No entanto, percebendo que, com a morte dos idosos, os fundamentos do jongo corriam risco de desaparecer, as comunidades passaram a admitir crianças e jovens nas rodas de jongo, de modo a perpetuar esta tradição através das novas gerações.
O jongo é uma dança dos ancestrais, dos pretos-velhos escravos, do povo do cativeiro, e por isso pertence à “linha das almas”. Contam que aquele que tem a “vista forte” é capaz de enxergar um antigo jongueiro falecido se aproximar da roda atraído pelo som dos tambores para matar as saudades, dançar e participar um pouco e relembrar o tempo em que dançava o caxambu.
Contam também que alguns jongueiros, à meia-noite, plantavam no terreiro ao lado da roda de jongo uma muda de bananeira que, durante a madrugada, crescia e dava frutos distribuídos para os presentes. No seu caule era enfiada uma faca fazendo jorrar vinho tinto que era bebido por todos.
Outro caso lendário conta sobre a disputa na roda de dois jongueiros feiticeiros poderosos. Um entrou na roda e desafiou o outro que jogou sua bengala no chão que imediatamente se transformou numa cobra venenosa que se arrastou ligeira para picar o jongueiro adversário.

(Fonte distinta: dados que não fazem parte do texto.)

(** One pass through the body of [while (system_running)]; the result is
    the updated [last_preempt_count].  The payload is what fits the
    buffer. *)
Definition net_iteration (r : RecvResult) (current_preempts preempts : Z)
    (last_preempt_count : Z) : Prog.t Mem Z :=
  Prog.emit RecvFrom ;;
  last <- (if 0 <? recv_n r
           then match r with
                | Datagram payload =>
                    let cmd := c_string payload in
                    last <- (if last_preempt_count <? current_preempts
                             then (Prog.emit (Timeline "Network" "PREEMPTED"
                                                current_preempts) ;;
                                   Prog.ret current_preempts)
                             else Prog.ret last_preempt_count) ;;
                    Prog.emit (Timeline "Network" "PACKET_RX"
                                 current_preempts) ;;
                    say ("[CMD] " ++ cmd) ;;
                    Prog.with_lock stats_mutex
                      (modify_stats (fun st =>
                         set_net (Long.incr (net_packets st)) preempts st)) ;;
                    handle_command cmd current_preempts ;;
                    Prog.ret last
                | Failure _ => Prog.ret last_preempt_count
                end
           else Prog.ret last_preempt_count) ;;
  Prog.emit (SleepFor 10000000) ;;
  Prog.ret last.

(** *** [task_monitor] *)

Record Snapshot : Type := mkSnapshot {
  f_time : Z; f_miss : Z; f_pre : Z;
  n_pack : Z; n_pre : Z;
  v_fps : Z; v_pre : Z;
  emg : string
}.

Definition monitor_read_stats : Prog.t Mem SystemStats :=
  Prog.with_lock stats_mutex
    (m <- Prog.get ;;
     modify_stats (set_vision_frames 0) ;;
     modify_stats (set_net_packets 0) ;;
     Prog.ret (global_stats m)).

Definition monitor_iteration : Prog.t Mem Snapshot :=
  Prog.emit (SleepFor 1000000000) ;;
  st <- monitor_read_stats ;;
  say "| row |" ;;
  Prog.ret (mkSnapshot (flight_exec_avg_us st) (flight_deadline_misses st)
              (flight_preempts st) (net_packets st) (net_preempts st)
              (vision_frames st) (vision_preempts st) (emergency_status st)).

Definition set_flight (loops avg pre : Z) (st : SystemStats) : SystemStats :=
  mkSystemStats loops avg pre (flight_deadline_misses st) (net_packets st)
    (net_preempts st) (vision_frames st) (vision_preempts st)
    (emergency_status st).
Definition set_flight_deadline_misses (v : Z) (st : SystemStats) : SystemStats :=
  mkSystemStats (flight_loops st) (flight_exec_avg_us st) (flight_preempts st)
    v (net_packets st) (net_preempts st) (vision_frames st)
    (vision_preempts st) (emergency_status st).
Definition set_vision (frames pre : Z) (st : SystemStats) : SystemStats :=
  mkSystemStats (flight_loops st) (flight_exec_avg_us st) (flight_preempts st)
    (flight_deadline_misses st) (net_packets st) (net_preempts st) frames pre
    (emergency_status st).
Definition set_system_running (b : bool) : Prog.t Mem unit :=
  Prog.modify (fun m => mkMem (shared_state m) (global_stats m) b).

(** [log_timeline_event]: one line of the timeline, when the file is open. *)
Definition log_timeline_event (thread event : string) (preempt_count : Z)
  : Prog.t Mem unit :=
  Prog.emit (Timeline thread event preempt_count).

(** The bookkeeping on [last_preempt_count] at the top of a pass. *)
Definition note_preemption (thread : string) (current last : Z)
  : Prog.t Mem Z :=
  if last <? current
  then (log_timeline_event thread "PREEMPTED" current ;; Prog.ret current)
  else Prog.ret last.

(** *** [task_flight] *)

(** One pass through the body of [while (system_running)].  [current] is
    the preemption count read at the top of the pass, [preempts_read env]
    the one read after the critical section; the result is the updated
    [next_wake] and [last_preempt_count]. *)
Definition flight_iteration (env : FlightEnv) (current : Z)
    (next_wake last : Z) : Prog.t Mem (Z * Z) :=
  let next_wake := next_deadline next_wake in
  log_timeline_event "Flight" "START" current ;;
  last <- note_preemption "Flight" current last ;;
  Prog.when (deadline_missed (now_at_check env) next_wake)
    (Prog.with_lock stats_mutex
       (modify_stats (fun st =>
          set_flight_deadline_misses
            (Long.incr (flight_deadline_misses st)) st) ;;
        log_timeline_event "Flight" "DEADLINE_MISS" current)) ;;
  flight_critical_section ;;
  let dur := duration_cast_us (Long.sub (end_time env) (start_time env)) in
  Prog.with_lock stats_mutex
    (modify_stats (fun st =>
       set_flight (Long.incr (flight_loops st))
                  (exec_avg (flight_exec_avg_us st) dur)
                  (preempts_read env) st)) ;;
  log_timeline_event "Flight" "END" (preempts_read env) ;;
  Prog.emit (SleepUntil next_wake) ;;
  Prog.ret (next_wake, last).
Lemma Authenticate_privileged_bind_fails_witness :
  let s := example_state "cn=reader,dc=example,dc=com" "secret" [Some invalid_credentials]
             [inl {| Entries := [alice] |}] in
  fst (Authenticate "alice" "right" s) = (false, None, Some invalid_credentials) /\
  searches (trace (world (snd (Authenticate "alice" "right" s)))) = [].
Proof.
  intros s. assert (HC : Connect s = (None, snd (Connect s))) by reflexivity.
  destruct (Authenticate_privileged_bind_fails s _ "alice" "right" invalid_credentials []
              HC eq_refl eq_refl) as [H1 H2].
  rewrite H1, H2. split; reflexivity.
Defined.

(** When the search finds two or more entries, Authenticate returns
    false, no map and "Too many entries returned" without binding as any
    of them: the only bind is the optional privileged one. *)
Theorem Authenticate_ambiguous_no_user_bind (s s1 : St) (username password : string)
  (e1 e2 : Entry) (es : list Entry) (rest_b : list (option error))
  (rest_s : list (SearchResult + error)) :
  Connect s = (None, s1) ->
  let lc := client s in
  bind_rsp (world s) = ((if has_bind_creds lc then [None] else []) ++ rest_b)%list ->
  search_rsp (world s) = inl {| Entries := e1 :: e2 :: es |} :: rest_s ->
  fst (Authenticate username password s) = (false, None, Some errTooMany) /\
  binds (trace (world (snd (Authenticate username password s)))) =
    (binds (trace (world s1)) ++
     if has_bind_creds lc then [(BindDN lc, BindPassword lc)] else [])%list.
Proof.
  intros HC lc Hb Hs. subst lc.
  destruct (Connect_spec _ _ _ HC) as (Hs1 & Hb1 & Hcl & _).
  rewrite <- Hb1 in Hb. rewrite <- Hs1 in Hs. destruct s1 as [lc1 w1]; simpl in *.
  run_auth HC Hcl Hb Hs; rewrite !binds_app; simpl; rewrite ?app_nil_r; split; reflexivity.
Qed.
(** What the program reads from outside: the environment variables, the
    wall clock and the mail relay.  [smtp n server port login password m]
    is the outcome of the [n]-th delivery attempt of the process, for the
    message [m]: [None] when the message was handed over, [Some e] when an
    exception with [str(e) = e] was raised.  [now n] is the formatted time
    at which the [n]-th row of the log is written.  [csv_append n row] is
    the outcome of the [n]-th append to the log that the process tries, for
    the row [row]: [None] when the row was written, [Some e] when opening
    or writing raised an exception with [str(e) = e]. *)
Record world : Type := mkWorld {
  environ : gmap string string;
  now : nat -> string;
  smtp : nat -> string -> option string -> string -> string -> mime -> option string;
  csv_append : nat -> list string -> option string
}.

Definition getenv (W : world) (key : string) : option string := environ W !! key.

(** Python truthiness of a value that is [None] or a [str]. *)
Definition truthy (v : option string) : bool :=
  match v with
  | Some s => negb (String.eqb s "")
  | None => false
  end.

(** A field that has passed the presence check, as a [str]. *)
Definition str_of (v : option string) : string := default "" v.

(** [f"{v}"] for a value that is [None] or a [str]. *)
Definition format_value (v : option string) : string := default "None" v.

Definition len (s : string) : Z := Z.of_nat (String.length s).

(** ** Outcomes of statements: normal return or a raised exception *)

Inductive outcome (A : Type) : Type :=
| Returns (a : A)
| Raises (e : string).
Arguments Returns {A} a.
Arguments Raises {A} e.

Definition M (A : Type) : Type := state -> outcome A * state.

Definition ret {A} (a : A) : M A := fun st => (Returns a, st).

Definition bind {A B} (m : M A) (k : A -> M B) : M B :=
  fun st =>
    match m st with
    | (Returns a, st') => k a st'
    | (Raises e, st') => (Raises e, st')
    end.

(** [try: body except Exception as e: handler e] *)
Definition try_except {A} (body : M A) (handler : string -> M A) : M A :=
  fun st =>
    match body st with
    | (Returns a, st') => (Returns a, st')
    | (Raises e, st') => handler e st'
    end.

Declare Scope py_scope.
Delimit Scope py_scope with py.
Notation "m ;; k" := (bind m (fun _ => k))
  (at level 100, k at level 200, right associativity) : py_scope.

(** ** Primitive effects *)

Definition set_email_status (request_id status : string) : M unit :=
  fun st =>
    (Returns tt,
     mkState (<[request_id := status]> (email_status st)) (csv_file st)
             (delivery_attempts st) (stdout st) (slept st) (executor st)
             (csv_appends st)).

(** [open(CSV_FILE_PATH, mode="a")] and [writer.writerow(row)]: the row is
    appended, or the append raises and the file is as before. *)
Definition writerow (W : world) (row : list string) : M unit :=
  fun st =>
    match csv_append W (csv_appends st) row with
    | None =>
        (Returns tt,
         mkState (email_status st) (csv_file st ++ [row])
                 (delivery_attempts st) (stdout st) (slept st) (executor st)
                 (S (csv_appends st)))
    | Some e =>
        (Raises e,
         mkState (email_status st) (csv_file st)
                 (delivery_attempts st) (stdout st) (slept st) (executor st)
                 (S (csv_appends st)))
    end.

Definition print (line : string) : M unit :=
  fun st =>
    (Returns tt,
     mkState (email_status st) (csv_file st)
             (delivery_attempts st) (stdout st ++ [line]) (slept st) (executor st)
             (csv_appends st)).

(** The largest whole number of seconds that [time.sleep] takes: CPython
    keeps a duration as a 64-bit count of nanoseconds. *)
Definition SLEEP_MAX : Z := 9223372036.

(** [time.sleep(delay)] for an [int]: a negative delay raises
    [ValueError], a delay beyond [SLEEP_MAX] raises [OverflowError]. *)
Definition sleep (delay : Z) : M unit :=
  fun st =>
    if delay <? 0 then (Raises "sleep length must be non-negative", st)
    else if SLEEP_MAX <? delay then
      (Raises "timestamp too large to convert to C PyTime_t", st)
    else
      (Returns tt,
       mkState (email_status st) (csv_file st)
               (delivery_attempts st) (stdout st) (slept st ++ [delay]) (executor st)
               (csv_appends st)).

(** One delivery attempt: the session with the relay, lines 75-81. *)
Definition smtp_session (W : world) (sender_email sender_password : string)
    (message : mime) : M unit :=
  fun st =>
    let smtp_server := default "smtp.gmail.com" (getenv W "SMTP_SERVER") in
    let smtp_port := getenv W "SMTP_PORT" in
    let st' := mkState (email_status st) (csv_file st)
                       (S (delivery_attempts st)) (stdout st) (slept st) (executor st)
                       (csv_appends st) in
    match smtp W (delivery_attempts st) smtp_server smtp_port
               sender_email sender_password message with
    | None => (Returns tt, st')
    | Some e => (Raises e, st')
    end.

Definition submit (j : job) (st : state) : state :=
  mkState (email_status st) (csv_file st)
          (delivery_attempts st) (stdout st) (slept st) (executor st ++ [j])
          (csv_appends st).

(** ** The functions of [app.py] *)

Import Regex.

(** [re.compile(r"[^@]+@[^@]+\.[^@]+")] *)
Definition EMAIL_REGEX : regex :=
  Cat (Plus (NotLit "@"))
 (Cat (Lit "@")
 (Cat (Plus (NotLit "@"))
 (Cat (Lit ".")
      (Plus (NotLit "@"))))).

(** [EMAIL_REGEX.match(recipient)], as a truth value. *)
Definition EMAIL_REGEX_match (recipient : string) : bool :=
  re_match EMAIL_REGEX (list_ascii_of_string recipient).

Definition CSV_HEADER : list string :=
  ["Request ID"; "Sender Email"; "Recipient"; "Subject"; "Date"; "Status"].

(** The file is [None] when it does not exist. *)
Definition initialize_csv_log (file : option (list (list string))) : list (list string) :=
  match file with
  | None => [CSV_HEADER]
  | Some rows => rows
  end.

Definition log_email_to_csv (W : world) (request_id sender_email recipient subject status : string)
    (error_details : option string) : M unit :=
  fun st =>
    let now := now W (length (csv_file st)) in
    if truthy error_details then
      writerow W [request_id; sender_email; recipient; subject; now; status;
                  str_of error_details] st
    else
      writerow W [request_id; sender_email; recipient; subject; now; status] st.

Definition compose_message (subject recipient body : string) (is_html : bool)
    (sender_email : string) (sender_name cc bcc : option string) : mime :=
  {| hdr_From := format_value sender_name ++ " <" ++ sender_email ++ ">";
     hdr_To := recipient;
     hdr_Cc := if truthy cc then cc else None;
     hdr_Bcc := if truthy bcc then bcc else None;
     hdr_Subject := subject;
     part_text := body;
     part_subtype := if is_html then "html" else "plain" |}.

Definition failed (e : string) : string := "failed (" ++ e ++ ")".

Definition send_email (W : world) (subject recipient body : string) (is_html : bool)
    (request_id sender_email sender_password : string)
    (sender_name cc bcc : option string) : M unit :=
  try_except
    (let message :=
       compose_message subject recipient body is_html sender_email sender_name cc bcc in
     smtp_session W sender_email sender_password message ;;
     log_email_to_csv W request_id sender_email recipient subject "sent" None ;;
     set_email_status request_id "sent")%py
    (fun e =>
     log_email_to_csv W request_id sender_email recipient subject (failed e) None ;;
     set_email_status request_id (failed e))%py.

(** The loop of [send_email_with_retry] around a call [call] (in the
    program, the call of [send_email]).  An exception that the [except]
    branch raises itself leaves the function.  [fuel] bounds the number of
    iterations; [None] means that the bound was reached. *)
Fixpoint retry_loop (call : M unit) (request_id : string) (retries : Z)
    (fuel : nat) (attempt delay : Z) (st : state) : option (outcome unit * state) :=
  match fuel with
  | O => None
  | S fuel' =>
      if attempt <? retries then
        match call st with
        | (Returns _, st1) => Some (Returns tt, st1)
        | (Raises e, st1) =>
            let attempt := attempt + 1 in
            if attempt <? retries then
              match (print ("Attempt " ++ pretty attempt ++ " failed. Retrying in "
                              ++ pretty delay ++ " seconds...") ;;
                     sleep delay)%py st1 with
              | (Returns _, st2) =>
                  retry_loop call request_id retries fuel' attempt (delay * 2) st2
              | (Raises e', st2) => Some (Raises e', st2)
              end
            else
              match (print ("Failed to send email after " ++ pretty retries
                              ++ " attempts.") ;;
                     set_email_status request_id (failed e))%py st1 with
              | (Returns _, st2) =>
                  retry_loop call request_id retries fuel' attempt delay st2
              | (Raises e', st2) => Some (Raises e', st2)
              end
        end
      else Some (Returns tt, st)
  end.

(** Iterations that the loop can need: one per value of [attempt] below
    [retries], and the final test. *)
Definition loop_bound (retries : Z) : nat := S (Z.to_nat retries).

Definition send_email_with_retry (W : world) (subject recipients body : string)
    (is_html : bool) (request_id sender_email sender_password : string)
    (sender_name cc bcc : option string) (retries delay : Z)
    (st : state) : option (outcome unit * state) :=
  retry_loop
    (send_email W subject recipients body is_html request_id
                sender_email sender_password sender_name cc bcc)
    request_id retries (loop_bound retries) 0 delay st.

Este, mais poderoso, jogou seu chapéu no ar que se transformou em uma águia que aterrissou no meio da roda e pegou a cobra com a boca e saiu em revoada afastando-o do perigo. São muitas histórias mágicas relembradas e contadas pelos mais velhos. Quem tem fé acredita.
Dizem os mais velhos que hoje em dia, devido à destruição e distanciamento da natureza, a poluição, corre-corre da vida urbana, excesso de interferências da eletricidade e das ondas eletromagnéticas dos milhares de equipamentos, além da falta de fé, o poder da magia foi enfraquecendo e sumindo do mundo. Fez com que esses fenômenos e feitiços acontecessem com menor freqüência, até praticamente desaparecerem. Porém, quem tem sensibilidade e intuição pode perceber a magia e a enorme força recebida e manifestada ao participar das rodas de jongo.
Até hoje, alguns núcleos familiares de afro-descendentes persistem em manter viva a tradição do jongo. Muitas ainda moram nos bairros rurais e periféricos das pequenas cidades do Vale do Café como Valença, Pinheiral, Barra do Piraí, Piraí e Vassouras.
Devido a sua grande importância histórica e cultural para a formação da identidade brasileira, o Jongo foi reconhecido pelo Instituto do Patrimônio Histórico e Artístico Nacional (IPHAN) como patrimônio cultural imaterial brasileiro em 2005.
O processo de reconhecimento dos bens culturais como patrimônio nacional objetiva não só a salvaguarda destes bens por meio da documentação e da produção de conhecimento sobre o tema, mas também da garantia das condições materiais que possibilitem a existência e o fortalecimento dos detentores destes saberes enquanto coletividades, assim como a transmissão dos saberes e práticas constituintes da sua dinâmica (Diretrizes Básicas do PNPI).